- HOW TO COMPLETE THIS TASK -
From the line below that contains "reflexivity." to the line that contains "<= 5 * mean5", repeat every line exactly, both ends included, and nothing else.

- DATASET EXTRACT -
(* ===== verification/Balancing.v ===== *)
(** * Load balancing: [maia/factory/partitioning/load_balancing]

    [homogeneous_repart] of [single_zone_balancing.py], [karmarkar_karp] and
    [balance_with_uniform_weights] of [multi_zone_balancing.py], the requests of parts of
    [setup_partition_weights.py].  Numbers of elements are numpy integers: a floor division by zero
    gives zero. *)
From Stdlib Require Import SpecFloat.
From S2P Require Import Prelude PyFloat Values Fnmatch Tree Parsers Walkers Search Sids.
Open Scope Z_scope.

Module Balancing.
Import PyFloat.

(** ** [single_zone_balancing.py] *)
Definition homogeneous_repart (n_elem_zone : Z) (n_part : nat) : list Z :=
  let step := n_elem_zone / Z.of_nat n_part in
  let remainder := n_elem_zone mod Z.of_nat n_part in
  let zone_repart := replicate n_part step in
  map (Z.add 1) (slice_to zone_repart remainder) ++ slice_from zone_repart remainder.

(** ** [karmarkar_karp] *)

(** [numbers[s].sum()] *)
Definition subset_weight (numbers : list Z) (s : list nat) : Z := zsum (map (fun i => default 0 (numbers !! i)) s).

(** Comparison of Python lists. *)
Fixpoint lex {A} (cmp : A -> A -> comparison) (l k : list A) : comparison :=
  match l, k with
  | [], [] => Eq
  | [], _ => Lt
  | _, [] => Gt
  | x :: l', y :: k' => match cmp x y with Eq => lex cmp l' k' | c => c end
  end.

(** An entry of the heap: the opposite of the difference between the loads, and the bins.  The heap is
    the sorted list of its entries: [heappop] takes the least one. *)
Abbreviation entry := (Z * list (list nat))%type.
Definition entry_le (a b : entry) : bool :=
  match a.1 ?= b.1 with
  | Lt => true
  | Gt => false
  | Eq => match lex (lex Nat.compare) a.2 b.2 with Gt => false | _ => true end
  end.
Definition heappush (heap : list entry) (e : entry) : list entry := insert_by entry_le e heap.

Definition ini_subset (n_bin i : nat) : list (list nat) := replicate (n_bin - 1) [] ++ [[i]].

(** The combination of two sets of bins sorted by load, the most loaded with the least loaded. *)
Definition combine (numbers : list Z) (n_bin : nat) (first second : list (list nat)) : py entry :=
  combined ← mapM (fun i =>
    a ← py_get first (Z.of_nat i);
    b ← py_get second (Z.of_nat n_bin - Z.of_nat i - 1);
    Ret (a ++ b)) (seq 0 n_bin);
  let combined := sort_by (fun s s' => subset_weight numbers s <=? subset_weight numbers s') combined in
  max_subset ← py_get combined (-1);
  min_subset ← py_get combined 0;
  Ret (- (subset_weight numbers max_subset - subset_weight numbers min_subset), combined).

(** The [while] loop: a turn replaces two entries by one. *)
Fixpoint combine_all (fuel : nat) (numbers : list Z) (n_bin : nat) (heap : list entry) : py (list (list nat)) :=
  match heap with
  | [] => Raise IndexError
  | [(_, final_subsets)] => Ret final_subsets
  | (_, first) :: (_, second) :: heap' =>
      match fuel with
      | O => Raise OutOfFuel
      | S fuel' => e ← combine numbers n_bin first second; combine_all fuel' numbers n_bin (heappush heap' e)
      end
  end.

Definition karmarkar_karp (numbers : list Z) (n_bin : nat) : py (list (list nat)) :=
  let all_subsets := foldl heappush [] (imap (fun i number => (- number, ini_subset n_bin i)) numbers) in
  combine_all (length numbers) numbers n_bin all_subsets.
==
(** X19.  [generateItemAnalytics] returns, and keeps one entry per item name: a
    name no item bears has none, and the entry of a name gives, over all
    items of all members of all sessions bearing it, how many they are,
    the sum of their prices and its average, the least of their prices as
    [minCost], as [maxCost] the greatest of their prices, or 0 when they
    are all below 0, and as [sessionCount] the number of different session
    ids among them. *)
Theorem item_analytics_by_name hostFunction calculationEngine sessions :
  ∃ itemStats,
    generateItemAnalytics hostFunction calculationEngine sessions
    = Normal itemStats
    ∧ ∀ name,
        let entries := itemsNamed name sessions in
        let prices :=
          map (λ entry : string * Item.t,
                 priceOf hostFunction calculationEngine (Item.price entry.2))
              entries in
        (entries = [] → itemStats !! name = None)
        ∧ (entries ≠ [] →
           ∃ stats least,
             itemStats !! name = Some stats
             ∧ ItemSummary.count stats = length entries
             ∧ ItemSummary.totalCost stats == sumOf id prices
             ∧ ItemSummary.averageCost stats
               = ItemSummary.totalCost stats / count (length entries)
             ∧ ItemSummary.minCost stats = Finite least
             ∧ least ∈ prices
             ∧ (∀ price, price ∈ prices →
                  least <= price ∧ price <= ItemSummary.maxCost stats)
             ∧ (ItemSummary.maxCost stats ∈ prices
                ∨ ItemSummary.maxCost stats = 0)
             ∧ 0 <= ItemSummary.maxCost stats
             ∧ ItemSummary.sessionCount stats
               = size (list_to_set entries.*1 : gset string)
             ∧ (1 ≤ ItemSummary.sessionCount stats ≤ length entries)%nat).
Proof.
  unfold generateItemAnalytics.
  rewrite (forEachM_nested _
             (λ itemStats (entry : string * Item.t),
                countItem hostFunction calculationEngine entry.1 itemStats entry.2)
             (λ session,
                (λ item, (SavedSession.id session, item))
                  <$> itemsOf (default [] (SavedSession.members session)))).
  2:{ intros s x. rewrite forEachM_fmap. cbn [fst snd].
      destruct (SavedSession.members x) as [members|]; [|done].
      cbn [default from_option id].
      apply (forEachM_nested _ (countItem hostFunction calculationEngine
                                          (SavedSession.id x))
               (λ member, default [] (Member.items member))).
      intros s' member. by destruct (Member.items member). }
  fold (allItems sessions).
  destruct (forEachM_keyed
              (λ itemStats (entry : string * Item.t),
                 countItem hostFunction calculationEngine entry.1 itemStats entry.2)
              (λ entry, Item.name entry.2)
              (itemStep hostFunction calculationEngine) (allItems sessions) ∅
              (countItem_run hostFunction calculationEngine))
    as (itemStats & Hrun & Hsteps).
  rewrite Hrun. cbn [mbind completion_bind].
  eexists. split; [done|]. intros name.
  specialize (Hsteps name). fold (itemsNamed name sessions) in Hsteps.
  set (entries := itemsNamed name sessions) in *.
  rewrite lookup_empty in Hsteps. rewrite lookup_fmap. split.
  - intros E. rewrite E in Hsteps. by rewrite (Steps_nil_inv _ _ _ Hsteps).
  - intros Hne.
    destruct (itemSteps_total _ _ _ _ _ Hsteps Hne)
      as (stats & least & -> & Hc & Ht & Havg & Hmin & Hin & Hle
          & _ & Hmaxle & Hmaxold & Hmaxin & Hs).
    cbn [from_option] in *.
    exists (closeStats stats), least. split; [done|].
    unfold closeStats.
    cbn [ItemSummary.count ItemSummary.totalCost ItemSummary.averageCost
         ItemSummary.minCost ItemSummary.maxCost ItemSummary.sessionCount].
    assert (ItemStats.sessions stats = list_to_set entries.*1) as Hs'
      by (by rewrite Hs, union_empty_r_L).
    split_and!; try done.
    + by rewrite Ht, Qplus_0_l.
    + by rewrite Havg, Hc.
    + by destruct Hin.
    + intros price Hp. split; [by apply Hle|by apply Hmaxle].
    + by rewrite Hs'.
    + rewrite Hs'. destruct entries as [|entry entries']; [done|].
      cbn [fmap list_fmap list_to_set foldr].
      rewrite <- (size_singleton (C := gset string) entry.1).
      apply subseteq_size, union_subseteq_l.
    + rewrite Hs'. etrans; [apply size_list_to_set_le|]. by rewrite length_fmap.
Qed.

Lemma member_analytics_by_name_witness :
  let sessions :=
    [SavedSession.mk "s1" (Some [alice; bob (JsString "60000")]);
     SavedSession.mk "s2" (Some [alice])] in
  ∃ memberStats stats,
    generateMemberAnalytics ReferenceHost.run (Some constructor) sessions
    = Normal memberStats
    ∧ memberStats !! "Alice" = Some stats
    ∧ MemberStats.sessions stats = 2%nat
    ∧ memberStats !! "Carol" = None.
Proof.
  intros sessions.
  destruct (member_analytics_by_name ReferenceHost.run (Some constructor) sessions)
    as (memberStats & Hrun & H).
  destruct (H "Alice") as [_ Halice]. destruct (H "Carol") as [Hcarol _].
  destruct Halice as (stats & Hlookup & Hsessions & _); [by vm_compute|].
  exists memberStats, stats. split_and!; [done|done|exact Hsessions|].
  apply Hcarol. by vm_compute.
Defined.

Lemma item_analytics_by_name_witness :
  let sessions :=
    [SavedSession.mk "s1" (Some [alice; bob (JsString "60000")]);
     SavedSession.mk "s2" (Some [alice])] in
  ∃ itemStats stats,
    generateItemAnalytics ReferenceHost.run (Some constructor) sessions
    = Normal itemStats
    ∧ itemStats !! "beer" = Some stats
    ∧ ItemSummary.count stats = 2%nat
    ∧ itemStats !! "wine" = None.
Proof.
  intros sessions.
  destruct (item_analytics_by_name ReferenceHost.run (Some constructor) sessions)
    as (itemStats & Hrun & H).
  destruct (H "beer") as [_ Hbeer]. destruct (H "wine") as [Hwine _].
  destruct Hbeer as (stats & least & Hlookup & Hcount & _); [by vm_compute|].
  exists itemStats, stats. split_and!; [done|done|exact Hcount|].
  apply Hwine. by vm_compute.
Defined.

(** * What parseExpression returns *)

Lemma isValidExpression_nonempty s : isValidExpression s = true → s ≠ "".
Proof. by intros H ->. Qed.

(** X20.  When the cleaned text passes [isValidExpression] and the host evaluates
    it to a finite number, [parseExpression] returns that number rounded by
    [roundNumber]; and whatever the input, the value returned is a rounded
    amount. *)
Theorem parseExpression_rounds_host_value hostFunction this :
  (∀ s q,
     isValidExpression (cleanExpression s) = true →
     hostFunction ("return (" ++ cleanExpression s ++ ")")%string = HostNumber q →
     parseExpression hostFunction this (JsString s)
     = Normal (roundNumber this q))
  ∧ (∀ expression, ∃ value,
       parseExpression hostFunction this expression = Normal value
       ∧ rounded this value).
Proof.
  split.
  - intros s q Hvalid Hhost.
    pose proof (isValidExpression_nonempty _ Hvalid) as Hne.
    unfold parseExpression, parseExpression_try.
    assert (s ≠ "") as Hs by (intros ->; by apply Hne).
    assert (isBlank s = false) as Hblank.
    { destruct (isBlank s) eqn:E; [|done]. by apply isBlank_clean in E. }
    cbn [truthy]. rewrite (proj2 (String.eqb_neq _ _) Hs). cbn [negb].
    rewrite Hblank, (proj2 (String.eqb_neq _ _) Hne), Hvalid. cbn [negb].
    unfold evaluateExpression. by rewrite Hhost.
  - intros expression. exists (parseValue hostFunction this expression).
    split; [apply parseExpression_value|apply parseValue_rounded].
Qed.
...
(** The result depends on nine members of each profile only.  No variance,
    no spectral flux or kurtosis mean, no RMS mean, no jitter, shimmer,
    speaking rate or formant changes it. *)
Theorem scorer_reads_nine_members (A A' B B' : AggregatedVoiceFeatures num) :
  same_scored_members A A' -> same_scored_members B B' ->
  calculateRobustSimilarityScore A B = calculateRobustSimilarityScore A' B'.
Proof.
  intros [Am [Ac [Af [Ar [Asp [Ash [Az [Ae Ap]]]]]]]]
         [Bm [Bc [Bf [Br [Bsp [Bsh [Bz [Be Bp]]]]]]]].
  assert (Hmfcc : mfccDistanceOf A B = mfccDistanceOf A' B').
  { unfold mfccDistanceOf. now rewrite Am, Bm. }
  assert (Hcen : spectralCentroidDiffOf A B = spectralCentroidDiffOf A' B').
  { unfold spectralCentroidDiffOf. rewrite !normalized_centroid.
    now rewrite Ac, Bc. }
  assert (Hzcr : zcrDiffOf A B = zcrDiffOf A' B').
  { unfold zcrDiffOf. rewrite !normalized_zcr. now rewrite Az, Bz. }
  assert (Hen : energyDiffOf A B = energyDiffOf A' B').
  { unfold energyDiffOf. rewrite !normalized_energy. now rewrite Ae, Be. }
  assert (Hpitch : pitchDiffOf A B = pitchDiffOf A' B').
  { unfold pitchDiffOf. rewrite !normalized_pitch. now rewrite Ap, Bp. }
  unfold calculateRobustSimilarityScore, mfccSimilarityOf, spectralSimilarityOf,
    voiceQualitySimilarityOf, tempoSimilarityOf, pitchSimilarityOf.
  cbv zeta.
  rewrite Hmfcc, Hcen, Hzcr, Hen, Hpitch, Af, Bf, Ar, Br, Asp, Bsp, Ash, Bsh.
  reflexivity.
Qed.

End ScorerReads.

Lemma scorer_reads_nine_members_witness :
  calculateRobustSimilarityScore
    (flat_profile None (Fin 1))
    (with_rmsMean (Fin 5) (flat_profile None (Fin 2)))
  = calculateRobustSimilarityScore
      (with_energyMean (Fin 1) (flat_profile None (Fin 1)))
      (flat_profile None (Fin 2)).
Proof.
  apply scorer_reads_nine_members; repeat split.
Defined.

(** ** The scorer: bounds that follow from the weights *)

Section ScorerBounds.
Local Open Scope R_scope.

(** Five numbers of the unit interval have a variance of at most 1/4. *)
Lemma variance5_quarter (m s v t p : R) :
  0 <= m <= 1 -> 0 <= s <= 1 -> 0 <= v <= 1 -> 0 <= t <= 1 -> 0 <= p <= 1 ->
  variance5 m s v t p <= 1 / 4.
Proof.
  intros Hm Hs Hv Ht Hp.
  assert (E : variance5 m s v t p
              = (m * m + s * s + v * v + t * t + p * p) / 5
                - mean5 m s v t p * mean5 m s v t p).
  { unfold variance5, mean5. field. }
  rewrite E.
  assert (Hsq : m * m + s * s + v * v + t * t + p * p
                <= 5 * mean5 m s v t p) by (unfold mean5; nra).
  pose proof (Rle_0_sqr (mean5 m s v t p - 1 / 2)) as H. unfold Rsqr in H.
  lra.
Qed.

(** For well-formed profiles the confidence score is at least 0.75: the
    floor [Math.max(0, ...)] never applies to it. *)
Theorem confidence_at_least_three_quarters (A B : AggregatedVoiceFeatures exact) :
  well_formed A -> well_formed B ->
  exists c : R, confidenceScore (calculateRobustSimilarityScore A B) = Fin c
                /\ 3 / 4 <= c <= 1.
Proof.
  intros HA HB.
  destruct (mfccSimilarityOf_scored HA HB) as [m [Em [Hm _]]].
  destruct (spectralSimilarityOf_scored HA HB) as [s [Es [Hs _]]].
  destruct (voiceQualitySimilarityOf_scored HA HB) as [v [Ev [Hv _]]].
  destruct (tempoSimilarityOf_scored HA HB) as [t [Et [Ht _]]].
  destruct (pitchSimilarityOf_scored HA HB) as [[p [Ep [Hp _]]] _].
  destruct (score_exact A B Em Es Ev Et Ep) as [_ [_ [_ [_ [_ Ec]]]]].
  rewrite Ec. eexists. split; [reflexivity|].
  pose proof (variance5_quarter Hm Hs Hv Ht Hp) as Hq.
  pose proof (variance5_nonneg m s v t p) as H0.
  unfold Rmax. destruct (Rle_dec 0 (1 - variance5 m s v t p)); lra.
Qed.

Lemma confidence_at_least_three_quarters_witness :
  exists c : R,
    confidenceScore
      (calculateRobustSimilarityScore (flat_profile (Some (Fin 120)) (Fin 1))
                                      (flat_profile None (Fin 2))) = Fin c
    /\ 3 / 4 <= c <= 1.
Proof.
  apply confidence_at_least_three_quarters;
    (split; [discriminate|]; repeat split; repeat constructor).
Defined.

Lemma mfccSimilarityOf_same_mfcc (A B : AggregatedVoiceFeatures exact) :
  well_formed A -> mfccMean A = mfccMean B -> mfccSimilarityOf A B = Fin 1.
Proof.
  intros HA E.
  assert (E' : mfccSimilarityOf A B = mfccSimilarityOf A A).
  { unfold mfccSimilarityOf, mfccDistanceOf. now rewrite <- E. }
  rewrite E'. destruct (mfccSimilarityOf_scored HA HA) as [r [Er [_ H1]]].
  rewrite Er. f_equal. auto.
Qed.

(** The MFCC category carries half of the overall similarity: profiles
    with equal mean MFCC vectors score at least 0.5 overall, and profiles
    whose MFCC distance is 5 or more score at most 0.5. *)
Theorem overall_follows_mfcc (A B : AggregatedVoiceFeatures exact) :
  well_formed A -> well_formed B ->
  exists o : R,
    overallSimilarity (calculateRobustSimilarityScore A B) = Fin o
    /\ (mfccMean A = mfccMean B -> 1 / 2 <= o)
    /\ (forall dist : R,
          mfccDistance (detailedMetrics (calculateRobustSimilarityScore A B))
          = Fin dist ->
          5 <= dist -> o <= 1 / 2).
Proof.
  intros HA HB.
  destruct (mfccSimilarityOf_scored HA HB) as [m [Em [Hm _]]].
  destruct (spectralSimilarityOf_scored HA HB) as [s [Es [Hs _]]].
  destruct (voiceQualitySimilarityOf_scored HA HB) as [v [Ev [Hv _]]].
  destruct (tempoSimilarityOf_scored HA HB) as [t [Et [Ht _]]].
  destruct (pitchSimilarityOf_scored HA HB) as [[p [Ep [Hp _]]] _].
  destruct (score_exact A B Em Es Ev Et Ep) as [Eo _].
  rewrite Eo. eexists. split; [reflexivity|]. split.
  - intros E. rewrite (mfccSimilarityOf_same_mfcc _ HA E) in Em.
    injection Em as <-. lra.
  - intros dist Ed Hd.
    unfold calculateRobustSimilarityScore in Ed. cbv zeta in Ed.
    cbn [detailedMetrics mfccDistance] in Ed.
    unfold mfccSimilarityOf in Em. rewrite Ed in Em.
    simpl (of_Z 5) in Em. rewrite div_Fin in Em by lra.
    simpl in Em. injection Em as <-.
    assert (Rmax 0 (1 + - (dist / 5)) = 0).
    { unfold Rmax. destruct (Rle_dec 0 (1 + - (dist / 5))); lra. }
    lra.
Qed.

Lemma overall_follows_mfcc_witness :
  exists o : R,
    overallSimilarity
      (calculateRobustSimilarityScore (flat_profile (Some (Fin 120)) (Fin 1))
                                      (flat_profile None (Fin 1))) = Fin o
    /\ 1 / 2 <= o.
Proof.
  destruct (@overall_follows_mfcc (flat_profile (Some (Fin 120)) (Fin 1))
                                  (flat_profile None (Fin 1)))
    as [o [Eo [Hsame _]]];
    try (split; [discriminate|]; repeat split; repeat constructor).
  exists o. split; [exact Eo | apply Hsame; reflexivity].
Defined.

- EXERCISE ANSWER -
  reflexivity.
Qed.

End ScorerReads.

Lemma scorer_reads_nine_members_witness :
  calculateRobustSimilarityScore
    (flat_profile None (Fin 1))
    (with_rmsMean (Fin 5) (flat_profile None (Fin 2)))
  = calculateRobustSimilarityScore
      (with_energyMean (Fin 1) (flat_profile None (Fin 1)))
      (flat_profile None (Fin 2)).
Proof.
  apply scorer_reads_nine_members; repeat split.
Defined.

(** ** The scorer: bounds that follow from the weights *)

Section ScorerBounds.
Local Open Scope R_scope.

(** Five numbers of the unit interval have a variance of at most 1/4. *)
Lemma variance5_quarter (m s v t p : R) :
  0 <= m <= 1 -> 0 <= s <= 1 -> 0 <= v <= 1 -> 0 <= t <= 1 -> 0 <= p <= 1 ->
  variance5 m s v t p <= 1 / 4.
Proof.
  intros Hm Hs Hv Ht Hp.
  assert (E : variance5 m s v t p
              = (m * m + s * s + v * v + t * t + p * p) / 5
                - mean5 m s v t p * mean5 m s v t p).
  { unfold variance5, mean5. field. }
  rewrite E.
  assert (Hsq : m * m + s * s + v * v + t * t + p * p
                <= 5 * mean5 m s v t p) by (unfold mean5; nra).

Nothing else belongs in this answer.